▶ _TRY IT_
Copy out each line in the material below that has the word "unfold".

▶ _EXERCISE INPUT_
- - - - - - -

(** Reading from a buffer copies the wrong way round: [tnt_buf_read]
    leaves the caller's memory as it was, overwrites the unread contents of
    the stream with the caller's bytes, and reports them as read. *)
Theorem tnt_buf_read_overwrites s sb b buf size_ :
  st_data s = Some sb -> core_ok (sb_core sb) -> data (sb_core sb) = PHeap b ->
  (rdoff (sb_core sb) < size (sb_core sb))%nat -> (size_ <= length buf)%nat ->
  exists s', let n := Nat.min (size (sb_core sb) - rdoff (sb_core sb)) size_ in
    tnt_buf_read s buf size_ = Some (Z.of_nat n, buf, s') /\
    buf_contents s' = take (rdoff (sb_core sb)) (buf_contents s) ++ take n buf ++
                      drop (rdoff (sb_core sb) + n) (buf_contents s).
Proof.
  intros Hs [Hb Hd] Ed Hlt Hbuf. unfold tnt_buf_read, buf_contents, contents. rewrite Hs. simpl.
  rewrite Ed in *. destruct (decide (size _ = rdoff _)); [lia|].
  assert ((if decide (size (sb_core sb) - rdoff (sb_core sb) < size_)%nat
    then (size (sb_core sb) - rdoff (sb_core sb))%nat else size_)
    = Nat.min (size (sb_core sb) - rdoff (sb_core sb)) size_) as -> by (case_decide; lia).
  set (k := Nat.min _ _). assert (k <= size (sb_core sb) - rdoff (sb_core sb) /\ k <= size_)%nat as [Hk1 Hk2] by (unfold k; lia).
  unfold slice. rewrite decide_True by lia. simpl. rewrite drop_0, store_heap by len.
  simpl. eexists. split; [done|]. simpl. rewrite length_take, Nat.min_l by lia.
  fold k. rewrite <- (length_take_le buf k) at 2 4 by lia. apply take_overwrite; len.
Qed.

- - - - - - -

▶ _ANSWER BOX_
  intros Hs [Hb Hd] Ed Hlt Hbuf. unfold tnt_buf_read, buf_contents, contents. rewrite Hs. simpl.
  set (k := Nat.min _ _). assert (k <= size (sb_core sb) - rdoff (sb_core sb) /\ k <= size_)%nat as [Hk1 Hk2] by (unfold k; lia).
  unfold slice. rewrite decide_True by lia. simpl. rewrite drop_0, store_heap by len.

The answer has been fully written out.